Sabes aquelas mensagens de Natal que vemos na internet, todas iguais, todos os anos? 

Copiar e colar. Talvez com umas pequenas alterações pessoais para fingir algum tipo de originalidade. 

Estás a ver? Já reparaste na quantidade de lixo electrónico que é gasto com essas porcarias, que não querem dizer nada, a não ser uma simples prática de desejar votos de Boas Festas, porque simplesmente toda a gente o faz e é suposto ser assim. 
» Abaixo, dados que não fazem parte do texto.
(* ===== verification/SubHistory.v ===== *)
(** Every operation of the subscription module keeps the tables consistent, in
    any order and interleaved at transaction granularity; a closed renewal
    window is final. *)
From Stdlib Require Import ZArith Lia.
From stdpp Require Import base tactics list gmap strings sorting relations.
From S2P Require Import Prelude Decimal GoString Money GoTime Period SubTypes SubStore SubFacts.
From S2P Require Import Subscription SubAdmin Sweep Charge Roll.
#[local] Open Scope string_scope.
#[local] Open Scope Z_scope.

Section History.
Context `{DL : DecimalLib}.
Abbreviation SM := (M store serr).

(** * The operations are safe *)

Lemma label_loop_safe W id user label n k : safe W (label_loop W id user label n k).
Proof. revert n. induction k as [|k IH]; intros n; simpl; safe_walk. Qed.

Lemma provisionAt_safe W b proxy token in_ v label start end_ extra :
  safe W (provisionAt W b proxy token in_ v label start end_ extra).
Proof.
  unfold provisionAt, provisionLabel.
  safe_walk; first [apply CreateSubscription_safe; done | apply label_loop_safe].
Qed.

Lemma Provision_safe W b now proxy token in_ : safe W (Provision W b now proxy token in_).
Proof. unfold Provision. safe_walk; apply provisionAt_safe. Qed.

Lemma add_trial_safe W u i : safe W (modify (add_trial u i)).
Proof.
  intros s r s' Hs H. unfold modify in H. simplify_eq. split; [by eapply logs_ok|by apply evolves_logs].
Qed.

Lemma GrantSignupTrial_safe W b now proxy token u p h : safe W (GrantSignupTrial W b now proxy token u p h).
Proof. unfold GrantSignupTrial. safe_walk; first [apply provisionAt_safe | apply add_trial_safe]. Qed.

Lemma Renew_safe W b now in_ : safe W (Renew W b now in_).
Proof. unfold Renew, restartQuotas, lockOwned. safe_walk. Qed.

Lemma extend_loop_safe W prev now end_ r l d c rows p reset :
  safe W (extend_loop prev now end_ r l d c rows p reset).
Proof.
  revert p reset. induction rows as [|q rows IH]; intros p reset; simpl; [apply safe_ret|].
  destruct (extend_case prev r l d c q) as [[l'|] add| |]; safe_walk; by apply UpdateQuota_safe.
Qed.

Lemma Extend_safe W b now in_ : safe W (Extend W b now in_).
Proof. unfold Extend, lockOwned. safe_walk; apply extend_loop_safe. Qed.

Lemma Stack_safe W b wall now in_ : safe W (Stack W b wall now in_).
Proof. unfold Stack, stack_quota, lockOwned. safe_walk. Qed.

Lemma ChangePlan_safe W b now in_ : safe W (ChangePlan W b now in_).
Proof. unfold ChangePlan, lockOwned. safe_walk. Qed.

Lemma GrantBonus_safe W b now1 now2 in_ : safe W (GrantBonus W b now1 now2 in_).
Proof. unfold GrantBonus, lockOwned. safe_walk. Qed.

Lemma reset_loop_safe W rows tr f : safe W (reset_loop rows tr f).
Proof. revert tr f. induction rows as [|q rows IH]; intros tr f; simpl; safe_walk. Qed.

Lemma ResetTraffic_safe W b now in_ : safe W (ResetTraffic W b now in_).
Proof. unfold ResetTraffic, lockOwned. safe_walk; apply reset_loop_safe. Qed.

Lemma for_each_safe {A} W (f : A → SM ()) l : (∀ x, safe W (f x)) → safe W (for_each f l).
Proof. intros Hf. induction l as [|x l IH]; simpl; safe_walk; auto. Qed.

Lemma expireBatch_safe W locked now : safe W (expireBatch W locked now).
Proof.
  unfold expireBatch, emitExpired. safe_walk; unfold LockDueExpiries; try apply safe_gets;
    apply for_each_safe; unfold expire_one; safe_walk.
Qed.

Lemma closeBatch_safe W locked now : safe W (closeBatch W locked now).
Proof.
  unfold closeBatch. safe_walk; unfold LockDueRenewalCloses; try apply safe_gets;
    apply for_each_safe; unfold close_one; safe_walk.
Qed.

Lemma ExpireDue_safe W l1 l2 c1 c2 : safe W (ExpireDue W l1 l2 c1 c2).
Proof.
  assert (He : ∀ k n e, safe W (expire_loop W l1 c1 k n e)).
  { intros k. induction k as [|k IH]; intros n e; simpl; safe_walk; auto using expireBatch_safe. }
  assert (Hc : ∀ k n a b, safe W (close_loop W l2 c2 k n a b)).
  { intros k. induction k as [|k IH]; intros n a b; simpl; safe_walk; auto using closeBatch_safe. }
  unfold ExpireDue. safe_walk; auto.
Qed.

Lemma lock_all_safe W u rows : safe W (lock_all u rows).
Proof. unfold lock_all, lockOwned. induction rows; simpl; safe_walk. Qed.

Lemma close_active_safe W actor now m : safe W (close_active W actor now m).
Proof. unfold close_active. safe_walk. Qed.

Lemma CloseUserSubscriptions_safe W b actor now u : safe W (CloseUserSubscriptions W b actor now u).
Proof.
  unfold CloseUserSubscriptions, SubscriptionsByUsers.
  safe_walk; first [apply lock_all_safe | apply for_each_safe; intros; auto using close_active_safe with sub_safe].
Qed.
Agora existe uma nova moda da família tirar uma foto junto à árvore de natal numa pose de felicidade. Pelo menos já é algo diferente. Mesmo assim os votos são vazios. É apenas um motivo para tirar uma foto e colocar nas redes sociais em troca de interacções. 

Juro que é extremamente aborrecido andar pela internet na época das festas sem ter nenhuma informação interessante que consiga fugir ao tema. Este ano sinto-me particularmente crítico. Pareço um velho ranzinza! 
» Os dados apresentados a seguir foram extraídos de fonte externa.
(* ===== verification/SubExact.v ===== *)
(** What the statements and the shared helpers of the subscription module do
    when they succeed, and when they do: the equations the operation theorems
    are computed with. *)
From Stdlib Require Import ZArith QArith Lia Lqa.
From stdpp Require Import base tactics list gmap strings sorting.
From S2P Require Import Prelude Decimal GoString Money GoTime Period SubTypes SubStore SubFacts.
#[local] Open Scope string_scope.
#[local] Open Scope Z_scope.

Lemma bind_eq {S E A B} (m : M S E A) (f : A → M S E B) s a s1 :
  m s = (Ok a, s1) → (m ≫= f) s = f a s1.
Proof. intros H. unfold mbind, M_bind. by rewrite H. Qed.
Lemma bind_err {S E A B} (m : M S E A) (f : A → M S E B) s e s1 :
  m s = (Err e, s1) → (m ≫= f) s = (Err e, s1).
Proof. intros H. unfold mbind, M_bind. by rewrite H. Qed.
Lemma lift_eq {S E A} (r : result E A) a (s : S) : r = Ok a → lift r s = (Ok a, s).
Proof. by intros ->. Qed.
Lemma map_err_run {S E A} (f : E → E) (m : M S E A) s a s1 : m s = (Ok a, s1) → map_err f m s = (Ok a, s1).
Proof. intros H. unfold map_err. by rewrite H. Qed.
Lemma gets_eq {S E A} (f : S → A) (s : S) : gets (E := E) f s = (Ok (f s), s).
Proof. done. Qed.

Section Exact.
Context `{DL : DecimalLib}.
Abbreviation SM := (M store serr).

Lemma tx_eq {A} b (m : SM A) s a s1 : m s = (Ok a, s1) → tx b m s = (Ok a, s1).
Proof. intros H. unfold tx, Do. rewrite H. by destruct b. Qed.
Lemma tx_err {A} (m : SM A) s e s1 : m s = (Err e, s1) → tx false m s = (Err e, s).
Proof. intros H. unfold tx, Do. by rewrite H. Qed.

(** * Subscriptions *)

(** Replacing the row that has [r]'s identifier. *)
Definition put_sub (r : sub_row) (l : list sub_row) : list sub_row :=
  map (λ x, if (s_ID x =? s_ID r)%N then r else x) l.

Lemma find_sub_Some id l r : find_sub id l = Some r → r ∈ l ∧ s_ID r = id.
Proof. intros [Hin Hid]%find_some. split; [by apply list_elem_of_In|by apply N.eqb_eq]. Qed.

Lemma find_sub_eq W s r : store_ok W s → r ∈ subs s → find_sub (s_ID r) (subs s) = Some r.
Proof.
  intros Hs Hr. destruct (find_sub (s_ID r) (subs s)) as [x|] eqn:E.
  - apply find_sub_Some in E as [Hx Hid]. f_equal. eapply (NoDup_map_inj s_ID); [apply Hs|done..].
  - unfold find_sub in E. eapply find_none in E; [|by apply list_elem_of_In]. by rewrite N.eqb_refl in E.
Qed.

Lemma lockOwned_eq W s m owner :
  store_ok W s → m ∈ subs s → match owner with Some o => o = s_UserID m | None => True end →
  lockOwned (s_ID m) owner s = (Ok m, s).
Proof.
  intros Hs Hm Ho. unfold lockOwned, loadSub.
  destruct (proj1 (Forall_forall _ _) (so_fresh _ _ Hs) m Hm) as [Hp _].
  destruct (N.eqb_spec (s_ID m) uuid_Nil); [unfold uuid_Nil in *; lia|].
  erewrite bind_eq; [|apply map_err_run, gets_eq]. rewrite (find_sub_eq W) by done.
  destruct owner as [o|]; [|done]. subst o. by rewrite N.eqb_refl.
Qed.

Lemma update_put W s m (p : sub_row → bool) f :
  store_ok W s → m ∈ subs s → p m = true → (∀ x, p x = true → s_ID x = s_ID m) → s_ID (f m) = s_ID m →
  update_where p f (subs s) = put_sub (f m) (subs s) ∧ List.filter p (subs s) = [m].
Proof.
  intros Hs Hm Hp Hid Hf.
  assert (Hone : ∀ x, x ∈ subs s → p x = true ↔ x = m).
  { intros x Hx. split; [|by intros ->]. intros Hpx. eapply (NoDup_map_inj s_ID); [apply Hs|done..|by apply Hid]. }
  split.
  - unfold update_where, put_sub. rewrite Hf. apply map_ext_in. intros x Hx%list_elem_of_In.
    destruct (N.eqb_spec (s_ID x) (s_ID m)) as [E|E].
    + assert (x = m) as -> by (eapply (NoDup_map_inj s_ID); [apply Hs|done..]). by rewrite Hp.
    + destruct (p x) eqn:Hpx; [|done]. by apply Hid in Hpx.
  - pose proof (so_ids _ _ Hs) as Hn. clear Hs Hf Hid. induction (subs s) as [|x l IH]; [by apply elem_of_nil in Hm|].
    simpl in *. apply NoDup_cons in Hn as [Hx Hn]. destruct (p x) eqn:Hpx.
    + apply Hone in Hpx as ->; [|constructor]. f_equal.
      destruct (List.filter p l) as [|y k] eqn:E; [done|]. exfalso.
      assert (Hy : y ∈ List.filter p l) by (rewrite E; constructor). apply elem_of_filter_bool in Hy as [Hpy Hy].
      apply Hone in Hpy as ->; [|by constructor]. apply Hx. by apply list_elem_of_fmap_2.
    + assert (m ∈ l) by (apply elem_of_cons in Hm as [-> |]; [congruence|done]).
      assert (∀ y, y ∈ l → p y = true ↔ y = m) by (intros y Hy; apply Hone; by constructor). auto.
Qed.

(** A transition of a row that passes the checks. *)
Lemma transition_eq W s m to amount cols :
  store_ok W s → m ∈ subs s → CanTransition (s_Status m) to = true →
  match amount with Some d => Check d = Ok () | None => True end →
  s_ID (cols m) = s_ID m → write_sub W (set_status to (cols m)) = Ok () →
  transition W m to amount cols s = (Ok (), set_subs (put_sub (set_status to (cols m))) s).
Proof.
  intros Hs Hm Hc Ha Hid Hw. unfold transition. rewrite Hc. simpl.
  set (f := λ r, set_status to (cols r)).
  destruct (update_put W s m (λ r, (s_ID r =? s_ID m)%N && String.eqb (s_Status r) (s_Status m)) f) as [E1 E2]; try done.
  { by rewrite N.eqb_refl, String.eqb_refl. }
  { intros x [Hx _]%andb_true_iff. by apply N.eqb_eq. }
  assert (Hu : UpdateSubscription W (s_ID m) (s_Status m) amount f s = (Ok true, set_subs (put_sub (f m)) s)).
  { unfold UpdateSubscription. rewrite E2. simpl. unfold f at 1. rewrite Hw. unfold set_subs at 1. rewrite E1.
    destruct amount; [by rewrite Ha|done]. }
  erewrite bind_eq; [|by apply map_err_run]. done.
Qed.

(** * Prices and periods *)

(** A price the service accepts, and that the database can store. *)
Record price_ok (W : Env) (p : Price) : Prop := {
  po_valid : validatePrice p = Ok ();
  po_fits : amount_fits (p_Amount p) = true;
  po_ref : mem_opt (p_PriceID p) (env_prices W) = true;
}.

Lemma validatePrice_facts p :
  validatePrice p = Ok () →
  Check (p_Amount p) = Ok () ∧ IsNegative (p_Amount p) = false ∧ ValidInterval (Interval (p_Snap p)) = true ∧
  1 ≤ IntervalCount (p_Snap p) ≤ 32767.
Proof.
  unfold validatePrice. destruct (match ValidityDays (p_Snap p) with Some _ => _ | None => _ end); [done|].
  unfold CheckNonNegative. destruct (IsNegative (p_Amount p)) eqn:Hn; [done|].
  destruct (Check (p_Amount p)) as [[]|]; [|done]. intros H%reject_ok.
  apply orb_false_iff in H as [H H3]. apply orb_false_iff in H as [H1 H2]. apply negb_false_iff in H1. split_and!; [done..|lia|lia].
Qed.

Lemma Truncate_after t u : t + 1000 ≤ u → t < Truncate u Microsecond.
Proof. intros H. unfold Truncate, Microsecond. pose proof (Z.mod_pos_bound u 1000). lia. Qed.

Lemma PeriodEndFor_after start p : count_ok (IntervalCount p) → start < PeriodEndFor start p.
Proof.
  intros Hc. unfold PeriodEndFor.
  assert (HD : 1000 ≤ Day) by (vm_compute; discriminate).
  assert (Hi : start < Truncate (AddInterval start (Interval p) (IntervalCount p)) Microsecond).
  { apply Truncate_after. pose proof (AddInterval_grows start (Interval p) _ Hc). lia. }
  unfold validity. destruct (ValidityDays p) as [n|]; [|done]. destruct (Z.ltb_spec 0 n); [|done].
  destruct (String.eqb _ _); [|done]. apply Truncate_after. rewrite AddDate_days. nia.
Qed.

Lemma price_period W start p : price_ok W p → start < PeriodEndFor start (p_Snap p).
Proof.
  intros [Hv _ _]. apply PeriodEndFor_after. apply validatePrice_facts in Hv as (_ & _ & _ & ?). unfold count_ok. lia.
Qed.

(** A row with a new price snapshot, period and plan passes the checks. *)
Lemma write_sub_ok W r r' :
  write_sub W r = Ok () → s_UserID r' = s_UserID r → s_SourceOrderID r' = s_SourceOrderID r →
  s_DeviceLimit r' = s_DeviceLimit r → s_RenewalClosedAt r' = None →
  s_Status r' = StatusActive ∨ s_Status r' = StatusExpired → s_PeriodStart r' < s_PeriodEnd r' →
  amount_fits (s_Amount r') = true → IsNegative (s_Amount r') = false → ValidInterval (s_Interval r') = true →
  1 ≤ s_IntervalCount r' ≤ 32767 → mem_opt (s_PriceID r') (env_prices W) = true →
  (s_PlanID r', s_PlanVersionID r') ∈ env_versions W → write_sub W r' = Ok ().
Proof.
  intros Hw E1 E2 E3 E4 Hst Hp Ha Hn Hi Hc Hpr Hv. unfold write_sub in *.
  destruct (negb (amount_fits (s_Amount r))); [done|]. destruct (sub_check r) eqn:Hck; [|done].
  destruct (sub_fk W r) eqn:Hfk; [|done]. unfold sub_fk, sub_check in *. rewrite Ha, E1, E2, E3, E4, Hn, Hi, Hpr. simpl.
  apply andb_true_iff in Hck as [_ Hck]. rewrite Hck.
  apply andb_true_iff in Hfk as [Hfk ->]. apply andb_true_iff in Hfk as [Hfk _]. apply andb_true_iff in Hfk as [-> _].
  rewrite (bool_decide_eq_true_2 _ Hv).
  rewrite (bool_decide_eq_true_2 (s_Status r' ∈ _)) by (destruct Hst as [-> | ->]; set_solver).
  replace (s_PeriodStart r' <? s_PeriodEnd r') with true by lia.
  replace (0 <? s_IntervalCount r') with true by lia. replace (s_IntervalCount r' <=? 32767) with true by lia. done.
Qed.

Lemma write_sub_facts W r :
  write_sub W r = Ok () →
  amount_fits (s_Amount r) = true ∧ IsNegative (s_Amount r) = false ∧ ValidInterval (s_Interval r) = true ∧
  1 ≤ s_IntervalCount r ≤ 32767 ∧ mem_opt (s_PriceID r) (env_prices W) = true ∧
  (s_PlanID r, s_PlanVersionID r) ∈ env_versions W.
Proof.
  unfold write_sub. destruct (amount_fits (s_Amount r)); [|done]. destruct (sub_check r) eqn:Hck; [|done].
  destruct (sub_fk W r) eqn:Hfk; [|done]. intros _. unfold sub_check, sub_fk in *. reflect_bools.
  split_and!; try done; lia.
Qed.

(** * Logs *)

(** An actor the service accepts and the database knows. *)
Record actor_ok (W : Env) (a : Actor) : Prop := {
  ac_valid : validateActor a = Ok ();
  ac_ref : mem_opt (act_ID a) (env_users W) = true;
}.

Lemma validateActor_shape a :
  validateActor a = Ok () →
  act_Kind a ∈ [ActorUser; ActorAdmin; ActorSystem; ActorPayment; ActorScheduler] ∧
  bool_decide (act_Kind a ∈ [ActorUser; ActorAdmin]) = bool_decide (is_Some (act_ID a)).
Proof.
  unfold validateActor. destruct (bool_decide (act_Kind a ∈ [ActorUser; ActorAdmin])) eqn:H1.
  - intros H%reject_ok. apply bool_decide_eq_true in H1. split; [set_solver|].
    destruct (act_ID a); [|done]. symmetry. by apply bool_decide_eq_true.
  - destruct (bool_decide (act_Kind a ∈ [ActorSystem; _; _])) eqn:H2; [|done]. intros H%reject_ok.
    apply bool_decide_eq_true in H2. split; [set_solver|]. done.
Qed.

Lemma writeEvent_eq W s id typ from to a o payload :
  id ∈ map s_ID (subs s) → typ ∈ event_types → from = None ∨ from = Some StatusActive ∨ from = Some StatusExpired →
  to = StatusActive ∨ to = StatusExpired → actor_ok W a → mem_opt o (env_orders W) = true →
  writeEvent W id typ from to a o payload s =
    (Ok (), add_event (mkEvent id typ from to (act_Kind a) (act_ID a) o payload) s).
Proof.
  intros Hid Ht Hf Hto [Hv Hr] Ho. apply validateActor_shape in Hv as [Hk Hsh]. unfold writeEvent. apply map_err_run.
  unfold InsertEvent, event_check. simpl. rewrite (bool_decide_eq_true_2 _ Ht), (bool_decide_eq_true_2 _ Hk), Hsh, Hr, Ho.
  assert (status_ok to = true) as -> by (destruct Hto as [-> | ->]; done).
  assert (match from with None => true | Some f => status_ok f end = true) as ->
    by (destruct Hf as [-> |[-> | ->]]; done).
  rewrite Bool.eqb_reflx. simpl.
  assert (existsb (λ r, (s_ID r =? id)%N) (subs s) = true) as ->; [|done].
  apply existsb_true. apply list_elem_of_fmap in Hid as (x & -> & Hx). exists x. split; [done|]. by apply N.eqb_eq.
Qed.

Lemma notifyRoster_eq ids s : notifyRoster ids s =
  (Ok (), set_roster (λ r, list_to_set (List.filter (λ i, negb (i =? uuid_Nil)%N) ids) ∪ r) s).
Proof. done. Qed.

Lemma put_sub_ids r l : map s_ID (put_sub r l) = map s_ID l.
Proof.
  unfold put_sub. rewrite map_map. apply map_ext. intros x. by destruct (N.eqb_spec (s_ID x) (s_ID r)).
Qed.
Lemma put_sub_in r x l : x ∈ l → s_ID x = s_ID r → r ∈ put_sub r l.
Proof. intros Hx E. apply list_elem_of_fmap. exists x. by rewrite E, N.eqb_refl. Qed.

(** The owner of a row is found in the table by the logs' foreign keys. *)
Definition owned (l : list sub_row) (m : sub_row) : Prop := ∃ x, x ∈ l ∧ s_ID x = s_ID m ∧ s_UserID x = s_UserID m.

Lemma write_quota_log q : write_quota q = Ok () → metric_ok (q_Metric q) = true ∧ 0 ≤ q_Consumed q ∧ is_int64 (q_Consumed q) = true.
Proof.
  unfold write_quota. destruct (quota_range q) eqn:Hr; [|done]. destruct (quota_check q) eqn:Hc; [|done]. intros _.
  unfold quota_range, quota_check in *. reflect_bools. done.
Qed.

Lemma logResets_eq W s m before reason actor note :
  owned (subs s) m → (∀ q, q ∈ before → write_quota q = Ok ()) → reason ∈ reset_reasons →
  (reason = ResetManual → is_Some actor) → mem_opt actor (env_users W) = true →
  note = "" ∨ 1 ≤ RuneCountInString note ≤ 500 →
  logResets W m before reason actor note s = (Ok (), add_resets (map (reset_of m reason actor note) before) s).
Proof.
  intros (x & Hx & Ei & Eu) Hq Hr Hm Ha Hn. unfold logResets.
  assert (H : InsertResetLogs W (map (reset_of m reason actor note) before) s =
              (Ok (), add_resets (map (reset_of m reason actor note) before) s)).
  { unfold InsertResetLogs. rewrite (proj2 (check_all_ok _ _ ())); [done|].
    apply Forall_fmap, Forall_forall. intros q Hin. destruct (write_quota_log q (Hq q Hin)) as (H1 & H2 & H3).
    unfold write_reset, reset_check, reset_of. cbn [compose r_ConsumedBefore r_ConsumedAfter r_Metric r_Reason r_Note r_ActorID r_SubscriptionID r_UserID].
    rewrite H3, H1, (bool_decide_eq_true_2 _ Hr), Ha. replace (0 <=? q_Consumed q) with true by lia.
    assert (match (if String.eqb note "" then None else Some note) with None => true
            | Some n => between 1 (RuneCountInString n) 500 end = true) as ->.
    { destruct Hn as [-> |Hn]; [done|]. destruct (String.eqb note ""); [done|]. unfold between.
      apply andb_true_iff. split; lia. }
    assert (negb (String.eqb reason ResetManual) || bool_decide (is_Some actor) = true) as ->.
    { destruct (String.eqb_spec reason ResetManual) as [E|E]; [|done]. simpl. by apply bool_decide_eq_true, Hm. }
    simpl. assert (existsb (λ y, (s_ID y =? s_ID m)%N && (s_UserID y =? s_UserID m)%N) (subs s) = true) as ->; [|done].
    apply existsb_true. exists x. by rewrite Ei, Eu, !N.eqb_refl. }
  destruct before as [|q before]; [|by apply map_err_run].
  destruct s. unfold add_resets. simpl. by rewrite app_nil_r.
Qed.
End Exact.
Na realidade até tive uma surpresa agradável e por isso estou aqui. Alguém se lembrou de me enviar um postal pelo correio. Daqueles que se mandavam antigamente, escritos à mão, antes de haver internet e telemóveis. Onde dispensávamos alguns minutos a escolher as palavras certas e a ter cuidado com a caligrafia para que fosse legível. Sim! Recebi um desses!

Quem se dá ao trabalho de colocar no correio um postal deste tipo, certamente tem alguma sinceridade! Por isso devo dizer que fiquei muito feliz! 

Não sou uma criança mas aquilo soube-me como uma prenda trazida pelo Menino Jesus. Note-se que não sou velho mas no meu tempo o pai natal não tinha a fama que tem agora. Quem trazia as prendas era o Deus Menino. 

Podia contar como era, mas era uma história igual a tantas outras que andam para aí, a única diferença é que era sobre mim e não tenho nada assim de especial para partilhar. 

De qualquer maneira, o postal no correio trouxe-me um sorriso genuíno, que me deu vontade de sentir o espírito natalício. Achei bonito e fiquei feliz! Por isso quis partilhar com o mundo esse presente verdadeiro! 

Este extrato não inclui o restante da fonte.